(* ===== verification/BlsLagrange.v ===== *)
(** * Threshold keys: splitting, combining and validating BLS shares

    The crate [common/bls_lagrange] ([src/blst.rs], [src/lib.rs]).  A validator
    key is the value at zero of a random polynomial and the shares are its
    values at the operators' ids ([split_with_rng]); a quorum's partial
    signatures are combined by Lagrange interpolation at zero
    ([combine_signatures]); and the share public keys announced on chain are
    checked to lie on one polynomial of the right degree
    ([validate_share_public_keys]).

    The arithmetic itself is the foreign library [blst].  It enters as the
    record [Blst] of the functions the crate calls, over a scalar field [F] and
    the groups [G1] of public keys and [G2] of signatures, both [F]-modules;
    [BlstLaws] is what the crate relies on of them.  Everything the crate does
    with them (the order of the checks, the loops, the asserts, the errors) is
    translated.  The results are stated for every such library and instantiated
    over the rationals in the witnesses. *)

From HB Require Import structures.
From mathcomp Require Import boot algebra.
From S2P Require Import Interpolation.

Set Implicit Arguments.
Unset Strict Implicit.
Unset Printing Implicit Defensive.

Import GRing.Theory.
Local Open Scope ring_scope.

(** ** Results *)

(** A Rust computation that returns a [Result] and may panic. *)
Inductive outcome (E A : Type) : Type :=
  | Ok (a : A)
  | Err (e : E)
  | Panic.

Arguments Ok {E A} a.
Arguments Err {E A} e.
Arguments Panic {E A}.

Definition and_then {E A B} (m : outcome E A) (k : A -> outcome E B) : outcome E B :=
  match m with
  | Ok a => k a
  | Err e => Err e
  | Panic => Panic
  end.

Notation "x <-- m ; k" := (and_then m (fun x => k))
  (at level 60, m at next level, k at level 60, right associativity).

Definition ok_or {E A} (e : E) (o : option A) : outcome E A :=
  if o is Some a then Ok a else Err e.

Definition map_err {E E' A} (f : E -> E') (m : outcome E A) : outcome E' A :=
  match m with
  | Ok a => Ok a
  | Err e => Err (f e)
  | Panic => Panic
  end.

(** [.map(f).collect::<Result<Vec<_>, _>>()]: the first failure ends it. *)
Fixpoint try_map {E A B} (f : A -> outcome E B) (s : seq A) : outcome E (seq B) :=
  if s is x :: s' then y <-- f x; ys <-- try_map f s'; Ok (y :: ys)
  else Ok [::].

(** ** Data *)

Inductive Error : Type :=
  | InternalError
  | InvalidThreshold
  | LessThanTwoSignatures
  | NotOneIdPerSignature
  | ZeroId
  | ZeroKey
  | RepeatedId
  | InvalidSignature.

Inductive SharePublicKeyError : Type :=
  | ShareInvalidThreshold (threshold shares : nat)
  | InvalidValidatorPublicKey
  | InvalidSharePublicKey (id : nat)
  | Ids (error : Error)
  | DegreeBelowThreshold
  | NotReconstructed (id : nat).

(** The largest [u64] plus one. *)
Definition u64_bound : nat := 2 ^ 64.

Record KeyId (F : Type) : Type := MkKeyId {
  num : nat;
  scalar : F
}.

**Exercise details:**
For the lines above, output exactly those from the line containing "Ok a => k a" through the line containing "outcome E (seq", and skip the others.

**Expected answer:**
  | Ok a => k a
  | Err e => Err e
  | Panic => Panic
  end.

Notation "x <-- m ; k" := (and_then m (fun x => k))
  (at level 60, m at next level, k at level 60, right associativity).

Definition ok_or {E A} (e : E) (o : option A) : outcome E A :=
  if o is Some a then Ok a else Err e.

Definition map_err {E E' A} (f : E -> E') (m : outcome E A) : outcome E' A :=
  match m with
  | Ok a => Ok a
  | Err e => Err (f e)
  | Panic => Panic
  end.

(** [.map(f).collect::<Result<Vec<_>, _>>()]: the first failure ends it. *)
Fixpoint try_map {E A B} (f : A -> outcome E B) (s : seq A) : outcome E (seq B) :=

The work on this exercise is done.